I have at this site written quite a bit about the preservation of mind and memory after surgeries that removed large portions of the brain, sometimes half of the brain. Examples were my posts "Preservation of Mind and Memories After Removal of Half a Brain" and "Cases of High Mental Function Despite Large Brain Damage." There is another way to look for evidence of how sensitive the mind is to brain damage: we can look for cases of cognitive effects of traumatic brain injury (often referred to as TBI).  Every year we have many cases of traumatic brain injury or TBI that result from events such as accidental falls, traffic accidents, car crashes or people being shot in the head. 
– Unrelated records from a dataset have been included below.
Lemma step_add s inp raw :
  wf s → waitingForProjectName s = true → serialBuf inp = Some raw →
  projectCount s < MAX_PROJECTS →
  let s' := step s inp in
  projectCount s' = S (projectCount s) ∧
  pendingDeletion s' = pendingDeletion s ∧
  waitingForProjectName s' = false ∧
  newUID s' = newUID s ∧
  displayFreezeUntil s' = displayFreezeUntil s ∧
  (∀ k, k ≠ projectCount s → project_at s' k = project_at s k) ∧
  project_at s' (projectCount s) =
    mkProject (newUID s) (trim (readStringUntil newline raw)) false 0 0.
Proof.
  intros Hwf Hw Hser Hlt s'.
  destruct (loop_transition s inp Hwf) as [Ht _]. fold s' in Ht.
  pick_transition Ht; by repeat split.
Qed.

(** ** Invariants of the reachable states *)

Section Invariants.
Variable P : State → Prop.
Hypothesis P_boot : P boot.
Hypothesis P_step : ∀ s inp, wf s → P s → P (step s inp).

Lemma run_from_invariant inps s : wf s → P s → P (run s inps).
Proof using P_step.
  revert s. induction inps as [|inp inps IH]; intros s Hwf Hs; simpl; [done|].
  apply IH; [by apply step_wf|by apply P_step].
Qed.

Lemma run_invariant inps : P (run boot inps).
Proof using P_boot P_step. apply run_from_invariant; [apply boot_wf|done]. Qed.

Lemma trace_from_invariant inps s : wf s → P s → Forall P (trace s inps).
Proof using P_step.
  revert s. induction inps as [|inp inps IH]; intros s Hwf Hs; simpl; [done|].
  constructor; [by apply P_step|].
  apply IH; [by apply step_wf|by apply P_step].
Qed.

Lemma trace_invariant inps : Forall P (trace boot inps).
Proof using P_boot P_step. apply trace_from_invariant; [apply boot_wf|done]. Qed.
End Invariants.

Lemma stopped_inactive t p : isActive (stopped t p) = false.
Proof. unfold stopped. by destruct (isActive p) eqn:?. Qed.

Lemma stopped_tagId t p : tagId (stopped t p) = tagId p.
Proof. unfold stopped. by destruct (isActive p). Qed.

Lemma one_active_step s inp : wf s → one_active s → one_active (step s inp).
Proof.
  intros Hwf Hone. destruct (loop_transition s inp Hwf) as [Ht _].
  revert Ht. generalize (step s inp). intros s' Ht i j.
  destruct Ht as
    [raw ? ? ? Hcnt ? ? ? ? Hoth Hnew | raw ? ? ? -> | ? ? -> | uid ? ? ? ->
    | uid d ? ? ? ? ? Hcnt ? ? ? ? Hlo Hhi | uid ? ? ? ? ? ->
    | uid d ? ? ? ? ? ? Hcnt ? ? ? ? Hat Hoth ?
    | uid d ? ? ? ? ? ? Hcnt ? ? ? ? Hat Hoth | uid ? ? ? ? ? ->];
    try exact (Hone i j).
  - (* registration *)
    rewrite Hcnt. intros Hi Hj Hai Haj.
    destruct (decide (i = projectCount s)) as [->|]; [by rewrite Hnew in Hai|].
    destruct (decide (j = projectCount s)) as [->|]; [by rewrite Hnew in Haj|].
    rewrite Hoth in Hai, Haj by done. apply Hone; [lia|lia|done|done].
  - (* deletion *)
    rewrite Hcnt. intros Hi Hj Hai Haj.
    set (m := λ k, if decide (k < d) then k else S k).
    assert (Hm : ∀ k, k < projectCount s - 1 → project_at s' k = project_at s (m k)).
    { intros k Hk. unfold m. case_decide; [by apply Hlo|apply Hhi; lia]. }
    rewrite Hm in Hai, Haj by done.
    assert (m i = m j); [|unfold m in *; repeat case_decide; lia].
    apply Hone; [unfold m; case_decide; lia|unfold m; case_decide; lia|done|done].
  - (* start *)
    rewrite Hcnt. intros Hi Hj Hai Haj.
    destruct (decide (i = d)) as [->|];
      [|by rewrite Hoth, stopped_inactive in Hai].
    destruct (decide (j = d)) as [->|]; [done|].
    by rewrite Hoth, stopped_inactive in Haj.
  - (* pause *)
    rewrite Hcnt. intros Hi Hj Hai Haj.
    destruct (decide (i = d)) as [->|]; [by rewrite Hat in Hai|].
    destruct (decide (j = d)) as [->|]; [by rewrite Hat in Haj|].
    rewrite Hoth in Hai, Haj by done. by apply Hone.
Qed.
(** * Simulation core of the top-down shooter (src/ggg/main.py)

    A shallow embedding of the entity classes, the enemy spawner, the shop and
    the per-tick bullet/enemy collision pass of [run], followed by the
    properties of the specification that concern them.

    Conventions.
    - Python [int] is [Z]; Python [float] is idealised as an exact rational [Q]
      (no rounding, no NaN, no infinities).
    - [random.random()] is an oracle [rng : nat -> Q] read at a cursor that is
      part of the state; [random.uniform a b] is [a + (b - a) * random()].
    - [pygame.Vector2] is a pair of rationals; [Vector2.normalize] needs a
      square root and is library code, so the functions that call it take it as
      an argument.
    - The module-level [WINDOW_WIDTH], [WINDOW_HEIGHT] are reassigned by [run]
      from the screen size; they are passed explicitly as a [Window]. *)

From stdpp Require Import gmap strings list.
From Stdlib Require Import ZArith QArith Qround Qminmax Lqa Lia.

Close Scope Q_scope.
Open Scope Z_scope.

(** ** Numbers *)

Definition Qltb (x y : Q) : bool := negb (Qle_bool y x).

(** [max(a, b)] and [min(a, b)] of Python return the first argument on a tie. *)
Definition py_max (a b : Q) : Q := if Qltb a b then b else a.
Definition py_min (a b : Q) : Q := if Qltb b a then b else a.

Definition clamp (value min_value max_value : Q) : Q :=
  py_max min_value (py_min value max_value).

(** [int(x)] of a float truncates toward zero. *)
Definition py_int (x : Q) : Z := Z.quot (Qnum x) (Zpos (Qden x)).

Definition uniform (a b u : Q) : Q := (a + (b - a) * u)%Q.

(** ** Config *)

Record Window : Type := { WINDOW_WIDTH : Q; WINDOW_HEIGHT : Q }.

Definition PLAYER_SPEED : Q := 280%Q.
Definition PLAYER_RADIUS : Q := 16%Q.
Definition PLAYER_MAX_HEALTH : Z := 5.
Definition BULLET_SPEED : Q := 600%Q.
Definition BULLET_RADIUS : Q := 4%Q.
Definition BULLET_COOLDOWN_SEC : Q := 0.12%Q.
Definition BULLET_LIFETIME_SEC : Q := 1.2%Q.
Definition ENEMY_SPEED_MIN : Q := 80%Q.
Definition ENEMY_SPEED_MAX : Q := 140%Q.
Definition ENEMY_RADIUS : Q := 14%Q.
Definition ENEMY_SPAWN_EVERY_SEC : Q := 1.1%Q.
Definition ENEMY_SPAWN_ACCEL_EVERY_SEC : Q := 20%Q.
Definition ENEMY_SPAWN_ACCEL_FACTOR : Q := 0.92%Q.
Definition INVULN_ON_HIT_SEC : Q := 0.6%Q.
Definition LEVEL_KILLS_TO_BOSS_BASE : Z := 30.
Definition LEVEL_KILLS_TO_BOSS_INC : Z := 10.
Definition NORMAL_DROP_CHANCE : Q := 0.30%Q.

(** ** Geometry *)

Record Vec : Type := Vector2 { vx : Q; vy : Q }.

Definition vsub (a b : Vec) : Vec := Vector2 (vx a - vx b)%Q (vy a - vy b)%Q.
Definition vscale (a : Vec) (k : Q) : Vec := Vector2 (vx a * k)%Q (vy a * k)%Q.
Definition vadd (a b : Vec) : Vec := Vector2 (vx a + vx b)%Q (vy a + vy b)%Q.
Definition length_squared (a : Vec) : Q := (vx a * vx a + vy a * vy a)%Q.

(** [center_a.distance_to(center_b) <= radius_a + radius_b].  The distance is
    a square root; with exact numbers the test is the same as comparing the
    squares once the right-hand side is known not to be negative. *)
Definition circle_intersects_circle
    (center_a : Vec) (radius_a : Q) (center_b : Vec) (radius_b : Q) : bool :=
  let s := (radius_a + radius_b)%Q in
  Qle_bool 0 s && Qle_bool (length_squared (vsub center_a center_b)) (s * s).

(** ** Entities *)

Module Bullet.
Record t : Type := mk {
  position : Vec;
  velocity : Vec;
  radius : Q;
  pierce_remaining : Z;
  lifetime : Q;
  damage : Z
}.

Definition set_pierce_remaining (v : Z) (b : t) : t :=
  mk (position b) (velocity b) (radius b) v (lifetime b) (damage b).
Definition set_lifetime (v : Q) (b : t) : t :=
  mk (position b) (velocity b) (radius b) (pierce_remaining b) v (damage b).
Definition set_damage (v : Z) (b : t) : t :=
  mk (position b) (velocity b) (radius b) (pierce_remaining b) (lifetime b) v.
Before discussing such cases, I will need to discuss how there are several reasons why we should assume that the cognitive effects of traumatic brain injuries are probably not as high as typically reported in scientific studies.

Confounding factor #1: the incentive of many to perform poorly on cognitive tests after a brain injury.  There is strong reason to suspect that in many cases people given cognitive tests after a traumatic brain injury may not be trying as hard as they can on the tests. Some of the subjects (such as those injured in a car accident either inside or outside of a vehicle or those who fell in a work accident) may have pending law suits or pending benefit applications, and may think that good performance in cognitive tests may reduce their chance of being rewarded lots of money in a law suit or through a benefit application.  There are three ways in which a person might receive money after a traumatic brain injury:

(1) The person might engage in a law suit against a car driver that results in a large settlement such as an award of $100,000 or more.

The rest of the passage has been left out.